It may further be noted that as annual E-Return Annexure is not applicable to those dealers, who have opted for composition schemes under section 42, sub-sections (1) i.e. Retailers, (2) i.e. hoteliers, caterers, bakers, & 2nd hand motor car dealers and (3A) i.e. builders/ developers, the due date for filing return for period ending 31st March shall remain same i.e. 21st April or 30th April as the case may be (as per table above).
This Annual E-Return Annexure is consisting of various sub-annexure commonly known as J-1, J-2, C, D, G, H and I). As information about local sale and purchase transactions, for all the periods of financial year 2014-15, is already reported through regular return annexure, the dealers need to report information, if any, for remaining sub-Annexures i.e.

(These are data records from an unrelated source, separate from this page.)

(* ===== verification/H1Message.v ===== *)
(** * HTTP/1 message decoding ([http/message.rs], [http/h1/decoder.rs])

    Request and response heads with their flags, the pool the request heads are
    taken from, and the decoders that turn the output of the [httparse] crate into
    a head and a payload decoder.  The [httparse] crate and the parts of the [http]
    crate that only HTTP/1 uses are interfaces. *)

From Stdlib Require Import Ascii String.
From S2P Require Import Prelude Bytes HttpTypes H1Body H1Head H1HeaderMap.

(** ** Text *)

(** [u8::to_ascii_lowercase], [str::eq_ignore_ascii_case] *)
Definition ascii_lower (c : Z) : Z := if (65 <=? c) && (c <=? 90) then c + 32 else c.
Definition eq_ignore_ascii_case (a b : list Z) : bool :=
  bool_decide (ascii_lower <$> a = ascii_lower <$> b).

(** [str::trim] of an ASCII string *)
Definition is_space (c : Z) : bool := ((9 <=? c) && (c <=? 13)) || (c =? 32).
Fixpoint trim_start (s : list Z) : list Z :=
  match s with
  | c :: s' => if is_space c then trim_start s' else s
  | [] => []
  end.
Definition trim (s : list Z) : list Z := reverse (trim_start (reverse (trim_start s))).

(** [str::parse::<u64>]: an optional [+], at least one digit, no overflow. *)
Fixpoint parse_digits (s : list Z) (acc : Z) : option Z :=
  match s with
  | [] => Some acc
  | c :: s =>
      if (48 <=? c) && (c <=? 57) then
        let acc := acc * 10 + (c - 48) in
        if acc <? 2 ^ 64 then parse_digits s acc else None
      else None
  end.
Definition parse_u64 (s : list Z) : option Z :=
  match s with
  | [] => None
  | [c] => if c =? 43 then None else parse_digits [c] 0
  | c :: s' => if c =? 43 then parse_digits s' 0 else parse_digits s 0
  end.

(** ** The [http] crate *)

Lemma std_name_inj `{HT : HttpTypes} h h' : std_name h = std_name h' -> h = h'.
Proof.
  intros E. apply (f_equal name_as_ref) in E. rewrite !std_name_ref in E.
  assert (forall a b, bytes_of_string a = bytes_of_string b -> a = b) as Hinj.
  { induction a as [|c a IH]; intros [|d b]; simpl; try done. intros [= Hc Hl].
    apply N2Z.inj in Hc. rewrite <- (ascii_N_embedding c), <- (ascii_N_embedding d), Hc. f_equal. by apply IH. }
  apply Hinj in E. revert E. clear. by destruct h, h'.
Qed.

(** [HeaderName::from_bytes] accepts any case and keeps lower case;
    [HeaderValue::from_maybe_shared_unchecked] keeps its bytes; [to_str] shows
    the bytes of a value that is visible ASCII. *)
Class H1Types `{HT : HttpTypes} := {
  name_from_bytes : list Z -> option HeaderName;
  name_from_bytes_ref b n :
    name_from_bytes b = Some n -> name_as_ref n = ascii_lower <$> b;
  value_from_shared : list Z -> HeaderValue;
  value_from_shared_ref b : is_bytes b -> value_as_ref (value_from_shared b) = b;
  value_to_str : HeaderValue -> option (list Z);
  value_to_str_ref v s :
    value_to_str v = Some s -> s = value_as_ref v /\ Forall (fun c => c < 128) s;

  HEAD : Method;
  CONNECT : Method;
  HEAD_ref : method_as_ref HEAD = bytes_of_string "HEAD";
  CONNECT_ref : method_as_ref CONNECT = bytes_of_string "CONNECT";
  status_from_u16 : Z -> option StatusCode;
  status_from_u16_ref n s : status_from_u16 n = Some s -> status_as_u16 s = n;

  Uri : Type;
  uri_default : Uri;
  uri_try_from : list Z -> option Uri;
}.

(** The crate as [ModelHttp] models it, with text that is plain ASCII. *)
Module ModelH1.
Import ModelHttp.

Definition shared (b : list Z) : Value :=
  match decide (is_bytes b) with
  | left H => (dexist b H, false)
  | right _ => (dexist [] (Forall_nil_2 _), false)
  end.
Definition from_u16 (n : Z) : option Status :=
  match decide (100 <= n < 1000) with left H => Some (dexist n H) | right _ => None end.

#[export] Program Instance model_h1 : H1Types := {|
  name_from_bytes b := check name_ok (ascii_lower <$> b);
  value_from_shared := shared;
  value_to_str v := if decide (Forall (fun c => c < 128) (`(v.1))) then Some (`(v.1)) else None;
  HEAD := dexist _ (bytes_of_string_is_bytes "HEAD");
  CONNECT := dexist _ (bytes_of_string_is_bytes "CONNECT");
  status_from_u16 := from_u16;
  Uri := list Z;
  uri_default := [];
  uri_try_from b := Some b
|}.
Next Obligation. intros b n H. by apply check_ref in H. Qed.
Next Obligation. intros b H. unfold shared. by destruct (decide (is_bytes b)). Qed.
Next Obligation. intros v s. simpl. case_decide; naive_solver. Qed.
Next Obligation. done. Qed.
Next Obligation. done. Qed.
Next Obligation. intros n s. simpl. unfold from_u16. case_decide; naive_solver. Qed.
End ModelH1.

(** ** The [httparse] crate *)

(** [httparse::Error] *)
Inductive HttparseError :=
  | EHeaderName | EHeaderValue | ENewLine | EToken | EStatus | ETooManyHeaders | EVersion.

(** [httparse::Header]: a name and a value as slices of the parsed bytes, each
    given by the offset of its first byte and its length. *)
Record RawHeader := MkRawHeader { rh_name : Z * Z; rh_value : Z * Z }.

(** [httparse::Status] *)
Inductive ParseStatus := Complete (n : Z) | Partial.

(** [httparse::Request] and [httparse::Response] after a call of [parse] *)
Record RawRequest := MkRawRequest {
  rr_method : option (list Z);
  rr_path : option (list Z);
  rr_version : option Z;
  rr_headers : list RawHeader
}.
Record RawResponse := MkRawResponse {
  rs_version : option Z;
  rs_code : option Z;
  rs_headers : list RawHeader
}.

Class Httparse := {
  parse_request : list Z -> RawRequest * (HttparseError + ParseStatus);
  parse_response : list Z -> RawResponse * (HttparseError + ParseStatus);
}.

(** ** Errors *)

(** [http/error.rs] ParseError *)
Inductive ParseError :=
  | PE_Method
  | PE_Uri
  | PE_Version
  | PE_Header
  | PE_TooLarge
  | PE_Incomplete
  | PE_Status
  | PE_Timeout
  | PE_Io (e : IoError)
  | PE_Utf8.

(** [http/error.rs:307-319] ParseError as From<httparse::Error> *)
Definition ParseError_from_httparse (err : HttparseError) : ParseError :=
  match err with
  | EHeaderName | EHeaderValue | ENewLine | EToken => PE_Header
  | EStatus => PE_Status
  | ETooManyHeaders => PE_TooLarge
  | EVersion => PE_Version
  end.

(** ** Heads *)

(** [http/message.rs] ConnectionType *)
Inductive ConnectionType := Close | KeepAlive | Upgrade.
#[export] Instance ConnectionType_eq_dec : EqDecision ConnectionType.
Proof. solve_decision. Defined.

(** [http/message.rs:23-32] Flags *)
Module Flags.
Definition CLOSE : Z := 1.
Definition KEEP_ALIVE : Z := 2.
Definition UPGRADE : Z := 4.
Definition EXPECT : Z := 8.
Definition NO_CHUNKING : Z := 16.
Definition CAMEL_CASE : Z := 32.
Definition insert (f flags : Z) : Z := Z.lor flags f.
Definition remove (f flags : Z) : Z := Z.land flags (Z.lnot f).
Definition contains (f flags : Z) : bool := Z.land flags f =? f.
Definition set (f : Z) (value : bool) (flags : Z) : Z :=
  if value then insert f flags else remove f flags.
End Flags.

(** [Version < HTTP_11], the order of the constants *)
Definition before_11 (v : Version) : bool :=
  match v with HTTP_09 | HTTP_10 => true | _ => false end.

Section Heads.
Context `{H1 : H1Types}.
(** [net::SocketAddr] *)
Context {Addr : Type}.

(** [http/message.rs] RequestHead.  The type map of the extensions, which no
    code of the codec reads, is left out. *)
Record RequestHead := MkRequestHead {
  uri : Uri;
  method : Method;
  version : Version;
  headers : HeaderMap HeaderName HeaderValue;
  peer_addr : option Addr;
  flags : Z
}.

(** [http/message.rs] RequestHead as Default::default *)
Definition RequestHead_default : RequestHead :=
  MkRequestHead uri_default GET HTTP_11 HeaderMap_new None 0.
(** [http/message.rs] RequestHead as Head::clear *)
Definition RequestHead_clear (h : RequestHead) : RequestHead :=
  MkRequestHead (uri h) (method h) (version h) (HeaderMap_clear (headers h)) (peer_addr h) 0.

Definition set_flags (f : Z -> Z) (h : RequestHead) : RequestHead :=
  MkRequestHead (uri h) (method h) (version h) (headers h) (peer_addr h) (f (flags h)).
Definition set_headers_of (m : HeaderMap HeaderName HeaderValue) (h : RequestHead) : RequestHead :=
  MkRequestHead (uri h) (method h) (version h) m (peer_addr h) (flags h).

Definition ctype_flag (ctype : ConnectionType) : Z :=
  match ctype with
  | Close => Flags.CLOSE
  | KeepAlive => Flags.KEEP_ALIVE
  | Upgrade => Flags.UPGRADE
  end.

(** [http/message.rs] RequestHead::set_connection_type *)
Definition RequestHead_set_connection_type (ctype : ConnectionType) (h : RequestHead) : RequestHead :=
  set_flags (Flags.insert (ctype_flag ctype)) h.
(** [http/message.rs] RequestHead::connection_type *)
Definition RequestHead_connection_type (h : RequestHead) : ConnectionType :=
  if Flags.contains Flags.CLOSE (flags h) then Close
  else if Flags.contains Flags.KEEP_ALIVE (flags h) then KeepAlive
  else if Flags.contains Flags.UPGRADE (flags h) then Upgrade
  else if before_11 (version h) then Close
  else KeepAlive.
(** [http/message.rs] RequestHead::set_expect *)
Definition RequestHead_set_expect (h : RequestHead) : RequestHead :=
  set_flags (Flags.insert Flags.EXPECT) h.
(** [http/message.rs] RequestHead::expect *)
Definition RequestHead_expect (h : RequestHead) : bool := Flags.contains Flags.EXPECT (flags h).
(** [http/message.rs] RequestHead::chunked *)
Definition RequestHead_chunked (h : RequestHead) : bool :=
  negb (Flags.contains Flags.NO_CHUNKING (flags h)).
(** [http/message.rs] RequestHead::no_chunking *)
Definition RequestHead_no_chunking (val : bool) (h : RequestHead) : RequestHead :=
  set_flags (if val then Flags.insert Flags.NO_CHUNKING else Flags.remove Flags.NO_CHUNKING) h.
(** [http/message.rs] RequestHead::camel_case_headers *)
Definition RequestHead_camel_case_headers (h : RequestHead) : bool :=
  Flags.contains Flags.CAMEL_CASE (flags h).
(** [http/message.rs] RequestHead::set_camel_case_headers *)
Definition RequestHead_set_camel_case_headers (val : bool) (h : RequestHead) : RequestHead :=
  set_flags (if val then Flags.insert Flags.CAMEL_CASE else Flags.remove Flags.CAMEL_CASE) h.

(** [http/message.rs] ResponseHead, again without extensions *)
Record ResponseHead := MkResponseHead {
  rs_ver : Version;
  rs_status : StatusCode;
  rs_hdrs : HeaderMap HeaderName HeaderValue;
  rs_reason : option (list Z);
  rs_flags : Z
}.
(** [http/message.rs] ResponseHead::new.  [Version::default()] is [HTTP_11]. *)
Definition ResponseHead_new (status : StatusCode) : ResponseHead :=
  MkResponseHead HTTP_11 status HeaderMap_new None 0.
(** [http/message.rs] ResponseHead::set_connection_type *)
Definition ResponseHead_set_connection_type (ctype : ConnectionType) (h : ResponseHead) : ResponseHead :=
  MkResponseHead (rs_ver h) (rs_status h) (rs_hdrs h) (rs_reason h)
    (Flags.insert (ctype_flag ctype) (rs_flags h)).
(** [http/message.rs] ResponseHead::connection_type *)
Definition ResponseHead_connection_type (h : ResponseHead) : ConnectionType :=
  if Flags.contains Flags.CLOSE (rs_flags h) then Close
  else if Flags.contains Flags.KEEP_ALIVE (rs_flags h) then KeepAlive
  else if Flags.contains Flags.UPGRADE (rs_flags h) then Upgrade
  else if before_11 (rs_ver h) then Close
  else KeepAlive.
(** [http/message.rs] ResponseHead::keep_alive *)
Definition ResponseHead_keep_alive (h : ResponseHead) : bool :=
  bool_decide (ResponseHead_connection_type h = KeepAlive).
(** [http/message.rs] ResponseHead::upgrade *)
Definition ResponseHead_upgrade (h : ResponseHead) : bool :=
  bool_decide (ResponseHead_connection_type h = Upgrade).
(** [http/message.rs] ResponseHead::ctype *)
Definition ResponseHead_ctype (h : ResponseHead) : option ConnectionType :=
  if Flags.contains Flags.CLOSE (rs_flags h) then Some Close
  else if Flags.contains Flags.KEEP_ALIVE (rs_flags h) then Some KeepAlive
  else if Flags.contains Flags.UPGRADE (rs_flags h) then Some Upgrade
  else None.
(** [http/message.rs] ResponseHead::chunked *)
Definition ResponseHead_chunked (h : ResponseHead) : bool :=
  negb (Flags.contains Flags.NO_CHUNKING (rs_flags h)).

(** ** The pool of request heads *)

(** [http/message.rs] MessagePool.  A head is released when its last reference is
    dropped, so that the pool holds the only reference to each of its heads. *)
Definition MessagePool := list RequestHead.

(** [http/message.rs] MessagePool::get_message *)
Definition get_message (pool : MessagePool) : MessagePool * RequestHead :=
  match reverse pool with
  | msg :: rest => (reverse rest, RequestHead_clear msg)
  | [] => (pool, RequestHead_default)
  end.

(** [http/message.rs] MessagePool::release *)
Definition release (msg : RequestHead) (pool : MessagePool) : MessagePool :=
  if len pool <? 128 then pool ++ [msg] else pool.

End Heads.
Arguments RequestHead {_ _} _.
Arguments MessagePool {_ _} _.
Arguments ResponseHead {_}.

C, D, G, H and I. But, submission of annual e-return annexure is must for all those dealers who are not required to submit audit report in Form 704.
Return Forms and Payment of Tax
From 1st April, 2009, all dealers, whether required to file monthly, quarterly or six monthly returns, have to submit their returns in electronic format only.
There are separate return forms prescribed for various categories of dealers, i.e., Form Nos. 231 to 235. A dealer has to use appropriate form as may be applicable to him. All these forms have to be submitted electronically within the prescribed due date.
A dealer shall first make payment of tax due in to the Government treasury through challan Form No. 210, (Form MTR-6 for e-payment), and thereafter upload the return in appropriate form as may be applicable. A grace period of 10 days has been permitted for uploading of e-returns but the tax due, if any, has to be paid within the prescribed due date.
It may further be noted that it is now mandatory for all the dealers to make payment of taxes electronically.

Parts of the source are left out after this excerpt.